Racing home in its tartan landscape of rolling minks and olives made me feel green as the country and my cheeks fired up ruddy against the plush collar. Under its cover, I became quicker. Still me, just leaner. Invisible for decades because of my plain face but now everyone wanted a look.
My appetite changed. I scanned the supermarket shelves for fat blackberries and boysenberries, my mouth watering for the peppery taste of rocket and something else I couldn’t pin down, something seedy I really wanted to sharpen my teeth on. I settled for flax in my cereal. I quit playing the comedian to compensate for the way I looked and instead I nibbled on raw crudités to avoid the monotony of small talk.
Nights, I felt the draw of the wild. Out under Radford’s charred sky, my eyes glistened back bold and luminous as tarns in all the distorted car windows and I ran for running’s sake. The girls at work made comments about how fast I’d got skinny. Weight loss usually gets the stamp of approval but they reckoned I’d gone too far when they saw my downy brown arms, the taut sinew.

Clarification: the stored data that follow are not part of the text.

(* ===== verification/SessionTcp.v ===== *)
(** * A TCP session of the tunnel (hev-socks5-session-tcp.c)

    One end of the session is a connection of the TCP/IP stack (lwip), which delivers
    data, acknowledgements and failures through callbacks, the other the socket to
    the SOCKS5 server.  Towards the server the session writes out the queue of
    received packet buffers; towards the application it reads into the ring buffer,
    which [tcp_write] refers to without copying until the bytes are acknowledged.
    What lwip answers and when its callbacks run is an oracle. *)

From S2P Require Import Prelude Buffers TaskSocket Socks5Client Socks5Udp SpliceLoop.

(** ** State *)

Definition ERR_OK : Z := 0.

(** What the session sees of a [tcp_pcb]: the results of the coming calls of
    [tcp_write] and [tcp_output] (success when there are no more), the bytes
    [tcp_write] took, how many of them were acknowledged, what [tcp_recved] was
    told, and whether the sending side was shut down. *)
Record pcb := Pcb { pb_res : list Z; pb_sent : list Z; pb_acked : nat; pb_recved : Z; pb_shut : bool }.

(** [HevSocks5SessionTCP] with its socket.  A queue of packet buffers is the list of
    their payloads.  [ss_got]: all the bytes that lwip delivered. *)
Record session := Session {
  ss_base : socks5; ss_pcb : option pcb; ss_queue : list (list Z); ss_eof : bool; ss_buffer : option ring;
  ss_rx : list rx_event; ss_tx : list tx_event; ss_out : list Z; ss_shut : bool; ss_got : list Z
}.

Abbreviation TM := (M session).

Definition up_sbase b s := Session b (ss_pcb s) (ss_queue s) (ss_eof s) (ss_buffer s) (ss_rx s) (ss_tx s) (ss_out s) (ss_shut s) (ss_got s).
Definition up_pcb p s := Session (ss_base s) p (ss_queue s) (ss_eof s) (ss_buffer s) (ss_rx s) (ss_tx s) (ss_out s) (ss_shut s) (ss_got s).
Definition up_queue q s := Session (ss_base s) (ss_pcb s) q (ss_eof s) (ss_buffer s) (ss_rx s) (ss_tx s) (ss_out s) (ss_shut s) (ss_got s).
Definition up_eof s := Session (ss_base s) (ss_pcb s) (ss_queue s) true (ss_buffer s) (ss_rx s) (ss_tx s) (ss_out s) (ss_shut s) (ss_got s).
Definition up_sbuf b s := Session (ss_base s) (ss_pcb s) (ss_queue s) (ss_eof s) b (ss_rx s) (ss_tx s) (ss_out s) (ss_shut s) (ss_got s).
Definition up_srx r s := Session (ss_base s) (ss_pcb s) (ss_queue s) (ss_eof s) (ss_buffer s) r (ss_tx s) (ss_out s) (ss_shut s) (ss_got s).
Definition up_stx t bs s := Session (ss_base s) (ss_pcb s) (ss_queue s) (ss_eof s) (ss_buffer s) (ss_rx s) t (ss_out s ++ bs) (ss_shut s) (ss_got s).
Definition up_got bs s := Session (ss_base s) (ss_pcb s) (ss_queue s) (ss_eof s) (ss_buffer s) (ss_rx s) (ss_tx s) (ss_out s) (ss_shut s) (ss_got s ++ bs).
Definition up_shut s := Session (ss_base s) (ss_pcb s) (ss_queue s) (ss_eof s) (ss_buffer s) (ss_rx s) (ss_tx s) (ss_out s) true (ss_got s).

(** ** The calls into lwip *)

(** [pbuf_free_header]: drop [size] bytes, a 16-bit number, from the front. *)
Fixpoint free_header (p : list (list Z)) (free_left : Z) : list (list Z) :=
  match p with
  | [] => []
  | b :: p' =>
    if free_left =? 0 then p
    else if Z.of_nat (length b) <=? free_left then free_header p' (u16 (free_left - Z.of_nat (length b)))
    else drop (Z.to_nat free_left) b :: p'
  end.

Definition pbuf_free_header (p : list (list Z)) (size : Z) : list (list Z) := free_header p (u16 size).

(** [tcp_write (pcb, ptr, len, 0)] on the bytes at [ptr]; [len] is a 16-bit number. *)
Definition tcp_write (bs : list Z) (p : pcb) : Z * pcb :=
  let err := hd ERR_OK (pb_res p) in
  (err, Pcb (tl (pb_res p)) (if err =? ERR_OK then pb_sent p ++ take (Z.to_nat (u16 (Z.of_nat (length bs)))) bs else pb_sent p)
            (pb_acked p) (pb_recved p) (pb_shut p)).

Definition tcp_output (p : pcb) : Z * pcb :=
  (hd ERR_OK (pb_res p), Pcb (tl (pb_res p)) (pb_sent p) (pb_acked p) (pb_recved p) (pb_shut p)).

Definition tcp_recved (len : Z) (p : pcb) : pcb := Pcb (pb_res p) (pb_sent p) (pb_acked p) (pb_recved p + u16 len) (pb_shut p).

(** [tcp_shutdown (pcb, 0, 1)] *)
Definition tcp_shutdown (p : pcb) : pcb := Pcb (pb_res p) (pb_sent p) (pb_acked p) (pb_recved p) true.

(** ** The two directions *)

Definition tcp_splice_f : TM Z :=
  let* queue := gets ss_queue in
  match queue with
  | [] =>
    let* eof := gets ss_eof in
    (when eof do modify up_shut);;
    ret (if eof : bool then -1 else 0)
  | _ =>
    let bs := concat (take 64 queue) in
    let* evs := gets ss_tx in
    let '(s, again, evs) := writev bs evs in
    modify (up_stx evs (take (Z.to_nat s) bs));;
    if s <=? 0 then ret (if (s <? 0) && again then 0 else -1) else
    modify (up_queue (pbuf_free_header queue s));;
    let* p := gets ss_pcb in
    match p with
    | Some p => modify (up_pcb (Some (tcp_recved s p)));; ret 1
    | None => ret 1
    end
  end.

Definition deref_ring : TM ring := let* b := gets ss_buffer in lift_opt b.

(** The reading half of [tcp_splice_b]. *)
Definition tcp_read : TM Z :=
  let* r := deref_ring in
  let iov := hev_ring_buffer_writing r in
  match iov with
  | [] => ret 0
  | _ =>
    let* evs := gets ss_rx in
    let '(s, bs, again, evs) := readv (iov_len iov) evs in
    modify (up_srx evs);;
    if s <=? 0 then ret (if (s <? 0) && again then 0 else -1) else
    modify (up_sbuf (Some (hev_ring_buffer_write_finish
      (Ring (r_rp r) (r_wp r) (r_rda r) (r_use r) (r_max r) (iov_scatter (r_data r) iov bs)) s)));;
    ret 1
  end.

(** The loop over the vectors: the error bits and the bytes handed over. *)
Fixpoint write_vectors (data : list Z) (iov : list iovec) (err s : Z) (p : pcb) : Z * Z * pcb :=
  match iov with
  | [] => (err, s, p)
  | v :: iov =>
    let '(e, p) := tcp_write (iov_gather data [v]) p in
    write_vectors data iov (Z.lor err e) (s + v.2) p
  end.

(** The writing half, with the result of the reading half. *)
Definition tcp_handover (res : Z) : TM Z :=
  let* pcb := gets ss_pcb in
  match pcb with
  | None => ret (-1)
  | Some p =>
    let* r := deref_ring in
    let iov := hev_ring_buffer_reading r in
    match iov with
    | [] => (when (res <? 0) do modify (up_pcb (Some (tcp_shutdown p))));; ret res
    | _ =>
      let '(err, s, p) := write_vectors (r_data r) iov ERR_OK 0 p in
      modify (up_sbuf (Some (hev_ring_buffer_read_finish r s)));;
      let '(e, p) := tcp_output p in
      modify (up_pcb (Some p));;
      ret (if negb (Z.lor err e =? ERR_OK) then -1 else 1)
    end
  end.

Definition tcp_splice_b : TM Z := let* res := tcp_read in tcp_handover res.

(** ** The callbacks *)

Definition hev_socks5_session_terminate : TM unit := modify (fun s => up_sbase (hev_socks5_set_timeout 0 (ss_base s)) s).

Definition tcp_recv_handler (p : option (list (list Z))) : TM unit :=
  match p with
  | Some p => modify (fun s => up_queue (ss_queue s ++ p) s)
  | None => modify up_eof
  end.

Definition tcp_sent_handler (len : Z) : TM unit :=
  let* r := deref_ring in
  modify (up_sbuf (Some (hev_ring_buffer_read_release r len))).

Definition tcp_err_handler : TM unit := modify (up_pcb None);; hev_socks5_session_terminate.

(** What happens to the connection while the session sleeps. *)
Inductive pcb_event := EvData (p : list (list Z)) | EvFin | EvAcked (n : nat) | EvErr.

(** lwip counts the acknowledged bytes and calls back. *)
Definition pcb_acked (n : nat) (s : session) : session :=
  match ss_pcb s with
  | Some p => up_pcb (Some (Pcb (pb_res p) (pb_sent p) (pb_acked p + n) (pb_recved p) (pb_shut p))) s
  | None => s
  end.

Definition run_event (e : pcb_event) : TM unit :=
  match e with
  | EvData p => modify (up_got (concat p));; tcp_recv_handler (Some p)
  | EvFin => tcp_recv_handler None
  | EvAcked n => modify (pcb_acked n);; tcp_sent_handler (Z.of_nat n)
  | EvErr => tcp_err_handler
  end.

Fixpoint run_events (es : list pcb_event) : TM unit :=
  match es with
  | [] => ret tt
  | e :: es => run_event e;; run_events es
  end.

(** ** The session *)

(** One sleep: what happens meanwhile and what [hev_task_sleep] returns. *)
Definition nap : Type := list pcb_event * Z.

(** What the [k]-th sleep of the session is like may depend on all that happened
    before it, so on the state of the session. *)
Definition environment : Type := nat -> session -> nap.

(** The yielder, without the place of the session in the list of sessions. *)
Definition session_yielder (type : yield_type) (n : nap) : TM Z :=
  let* base := gets ss_base in
  run_events n.1;;
  ret (hev_socks5_task_io_yielder type n.2 base).

(** The loop that copies; the result is the number of sleeps so far. *)
Fixpoint tcp_splice_loop (fuel : nat) (env : environment) (k : nat) (res_f res_b : Z) : TM nat :=
  match fuel with
  | O => fail
  | S fuel =>
    let* res_f := (if 0 <=? res_f then tcp_splice_f else ret res_f) in
    let* res_b := (if 0 <=? res_b then tcp_splice_b else ret res_b) in
    let next type :=
      let* n := gets (env k) in
      let* y := session_yielder type n in
      if y <? 0 then ret (S k) else tcp_splice_loop fuel env (S k) res_f res_b in
    if (0 <? res_f) || (0 <? res_b) then next HEV_TASK_YIELD
    else if Z.land res_f res_b =? 0 then next HEV_TASK_WAITIO
    else ret k
  end.

(** The loop after it, until everything handed over is acknowledged. *)
Fixpoint tcp_drain_loop (fuel : nat) (env : environment) (k : nat) : TM unit :=
  match fuel with
  | O => fail
  | S fuel =>
    let* p := gets ss_pcb in
    match p with
    | None => ret tt
    | Some _ =>
      let* r := deref_ring in
      if hev_ring_buffer_get_use_size r =? 0 then ret tt else
      let* n := gets (env k) in
      let* y := session_yielder HEV_TASK_WAITIO n in
      if y <? 0 then ret tt else tcp_drain_loop fuel env (S k)
    end
  end.

(** [mem]: what the ring on the stack holds at first. *)
Definition hev_socks5_session_tcp_splice (fuel : nat) (tcp_buffer_size : Z) (mem : list Z) (env : environment) : TM unit :=
  let* p := gets ss_pcb in
  match p with
  | None => ret tt
  | Some _ =>
    modify (up_sbuf (Some (hev_ring_buffer_alloca tcp_buffer_size mem)));;
    let* k := tcp_splice_loop fuel env 0 1 1 in
    tcp_drain_loop fuel env k
  end.

(** The end of the session: the connection is aborted and the queue freed. *)
Definition hev_socks5_session_tcp_destruct : TM unit := modify (fun s => up_queue [] (up_pcb None s)).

I noticed the rhythm of violence around town in ways I never had. Diggers obliterating the kid’s park. Pigs hung by their trotters in the butcher’s bay window. Vendors in the subway selling off their black market goods. High rise flats now obscured the kitchen window’s former view of clouds and on late nights, I heard brawls cracking off outside The Shrewd Fox. Their voices taunted me even from the safety of my sofa and it made me reach for the mantle of my country coat. Blokes in high visibility jackets wolf-whistled me on stubby fingers as I jogged along King Street to work, but I only felt the swell of rising hills in my hips, a call to follow my hind legs.

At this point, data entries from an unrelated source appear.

(** lwip takes every write and output from now on. *)
Definition takes_all (p : pcb) : Prop := Forall (fun e => e = ERR_OK) (pb_res p).

(** Towards the application, with [q] read from the socket and not offered yet, and [h] offered to
    the connection: [h] is what came from the socket, in order; the connection took [h], or all but one
    piece when it refused a write; the bytes [u] that the ring keeps are those of [h] behind as many as
    were acknowledged; the window was opened for what went out to the server. *)
Record handed (s0 : session) (p0 : pcb) (q u h : list Z) (s : session) (p : pcb) : Prop := {
  hd_all : h ++ q ++ rx_bytes (ss_rx s) = pb_sent p0 ++ rx_bytes (ss_rx s0);
  hd_gap : one_gap h (pb_sent p);
  hd_acked : (pb_acked p <= length (pb_sent p))%nat;
  hd_ring : u = drop (pb_acked p) h;
  hd_res : takes_all p0 -> takes_all p /\ pb_sent p = h;
  hd_recved : pb_recved p + Z.of_nat (length (ss_out s0)) = pb_recved p0 + Z.of_nat (length (ss_out s));
  hd_shut : pb_shut p = true -> q = []
}.

(** Towards the server: what went out and what is queued are what was queued and what
    arrived.  The ring holds what was offered and is not acknowledged, then [q]. *)
Record relays (size : Z) (s0 : session) (p0 : pcb) (q : list Z) (s : session) : Prop := {
  rl_f : exists w g, ss_out s = ss_out s0 ++ w /\ ss_got s = ss_got s0 ++ g /\
    concat (ss_queue s0) ++ g = w ++ concat (ss_queue s);
  rl_queue : Forall (.≠ []) (ss_queue s) /\ Z.of_nat (length (concat (ss_queue s))) <= TCP_WND;
  rl_shut : ss_shut s = true -> ss_queue s = [] /\ ss_eof s = true;
  rl_time : 0 <= s5_timeout (ss_base s);
  rl_ring : exists r u, ss_buffer s = Some r /\ r_max r = size /\ ring_rep r u q /\
    forall p, ss_pcb s = Some p -> exists h, handed s0 p0 q u h s p
}.

(** ** Queues of packet buffers *)

Lemma free_header_ok p n :
  Forall (.≠ []) p -> 0 <= n <= Z.of_nat (length (concat p)) -> n < 65536 ->
  concat (free_header p n) = drop (Z.to_nat n) (concat p) /\ Forall (.≠ []) (free_header p n).
Proof.
  intros Hp. revert n. induction Hp as [|b p Hb Hp IH]; intros n Hn Hlt; cbn [free_header concat]; [by rewrite drop_nil|].
  cbn [concat] in Hn. rewrite length_app in Hn.
  destruct (Z.eqb_spec n 0) as [->|]; [split; [done|by constructor]|].
  destruct (Z.leb_spec (Z.of_nat (length b)) n).
  - rewrite u16_small by lia. destruct (IH (n - Z.of_nat (length b))) as [-> ?]; [lia..|]. split; [|done].
    rewrite drop_app_ge by lia. f_equal. lia.
  - split; [cbn [concat]; rewrite drop_app_le by lia; done|]. constructor; [|done].
    intros H0. apply (f_equal length) in H0. rewrite length_drop in H0. simpl in H0. lia.
Qed.

Lemma concat_take_prefix (q : list (list Z)) n : concat (take n q) `prefix_of` concat q.
Proof. rewrite <-(take_drop n q) at 2. rewrite concat_app. by apply prefix_app_r. Qed.

(** ** Towards the server *)

(** A socket that takes something or makes the session wait, and one that gives
    something or makes it wait until the end of the stream. *)
Definition tx_calm (evs : list tx_event) : Prop :=
  Forall (fun e => match e with TxSome k => 0 < k | TxAgain | TxTimeout => True | TxErr => False end) evs.
Definition rx_calm (evs : list rx_event) : Prop :=
  Forall (fun e => match e with RxData bs => bs <> [] | RxAgain | RxTimeout => True | _ => False end) evs.

Lemma writev_calm bs evs n again evs' :
  bs <> [] -> writev bs evs = (n, again, evs') -> tx_calm evs -> tx_calm evs' /\ (n <= 0 -> n < 0 /\ again = true).
Proof.
  intros Hne Hw Hc. assert (0 < length bs)%nat by (destruct bs; simpl; [done|lia]).
  destruct Hc as [|e evs He Hc]; simpl in Hw; [injection Hw as <- <- <-; split; [by constructor|lia]|].
  destruct e; try done; injection Hw as <- <- <-; (split; [done|]); try lia.
Qed.

Lemma readv_calm n evs m bs again evs' :
  0 < n -> readv n evs = (m, bs, again, evs') -> rx_calm evs ->
  rx_calm evs' /\ (m <= 0 -> negb ((m <? 0) && again) = true -> evs' = []).
Proof.
  intros Hn Hr Hc. destruct Hc as [|e evs He Hc]; simpl in Hr; [injection Hr as <- <- <- <-; split; [by constructor|done]|].
  destruct e as [b| | | |]; try done; injection Hr as <- <- <- <-.
  - split; [case_match; [done|by constructor]|]. intros Hm _. destruct b; simpl in *; [done|lia].
  - by split.
  - by split.
Qed.

(** The fields that one direction leaves to the other. *)
Definition same_b (s s' : session) : Prop :=
  ss_rx s' = ss_rx s /\ ss_base s' = ss_base s /\ ss_eof s' = ss_eof s /\ ss_buffer s' = ss_buffer s /\
  (ss_pcb s = None <-> ss_pcb s' = None) /\ (forall p p', ss_pcb s = Some p -> ss_pcb s' = Some p' -> pb_shut p' = pb_shut p /\ pb_sent p' = pb_sent p /\ pb_acked p' = pb_acked p).

Lemma same_b_refl s : same_b s s.
Proof. split_and!; try done. by intros p p' -> [= ->]. Qed.

(** Bytes that go out and leave the queue, with the window opened for them. *)
Lemma relays_out size s0 p0 q s evs w queue' :
  relays size s0 p0 q s -> concat (ss_queue s) = w ++ concat queue' -> Forall (.≠ []) queue' -> w <> [] ->
  let s1 := up_queue queue' (up_stx evs w s) in
  relays size s0 p0 q (match ss_pcb s with Some p => up_pcb (Some (tcp_recved (Z.of_nat (length w)) p)) s1 | None => s1 end).
Proof.
  intros [(w0 & g & Ho & Hg & Hf) [Hne Hwnd] Hsh Ht (r & u & Hb & Hm & Hr & Hp)] Hc Hne' Hw s1.
  assert (Z.of_nat (length w) < 65536 /\ Z.of_nat (length (concat queue')) <= TCP_WND) as [Hlw Hlq].
  { apply (f_equal length) in Hc. rewrite length_app in Hc. unfold TCP_WND in *. lia. }
  assert (ss_shut s <> true) as Hns by (intros Hs; destruct (Hsh Hs) as [E _]; rewrite E in Hc; by destruct w).
  assert (concat (ss_queue s0) ++ g = (w0 ++ w) ++ concat queue') as Hf' by (by rewrite Hf, Hc, app_assoc).
  destruct (ss_pcb s) as [p|] eqn:Ep; (split; simpl; try done; [exists (w0 ++ w), g; by rewrite Ho, app_assoc|exists r, u; split_and!; try done]).
  - intros p' [= <-]. destruct (Hp p eq_refl) as (h & [H1 H2 H3 H4 H5 H6 H7]). exists h. split; simpl; try done.
    rewrite length_app, u16_small by lia. lia.
  - intros p'. simpl. congruence.
Qed.

(** A change of what the socket will accept. *)
Lemma relays_tx size s0 p0 q s evs : relays size s0 p0 q s -> relays size s0 p0 q (up_stx evs [] s).
Proof.
  intros [(w & g & Ho & Hf) Hq Hsh Ht (r & u & Hb & Hm & Hr & Hp)]. split; simpl; try done.
  - exists w, g. by rewrite app_nil_r.
  - exists r, u. split_and!; try done. intros p Hpp. destruct (Hp p Hpp) as (h & [H1 H2 H3 H4 H5 H6 H7]). exists h.
    split; simpl; try done. by rewrite app_nil_r.
Qed.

By December, I couldn't open my left eye. Glued shut it was. I fancied it must be the town making me sick. Either that or the men. When I left the doctor’s with a prescription for antibiotics, I saw a guy with dreadlocks selling winter furs in the subway and he put his hand on my shoulder to stop me passing, asked after my glossy mane. Quick as a hare, I legged it. Heard hurried voices on the chase, felt a thunderbolt fear in my blood.
On the Industrial Estate, men were still at work but I didn’t flinch to their whistle. Off came my coat and on thumped my legs, the pavements oily with puddle skies and urban mist dampening my pelt, on and on I went, over and under, heading north for hedgerows and honeysuckle.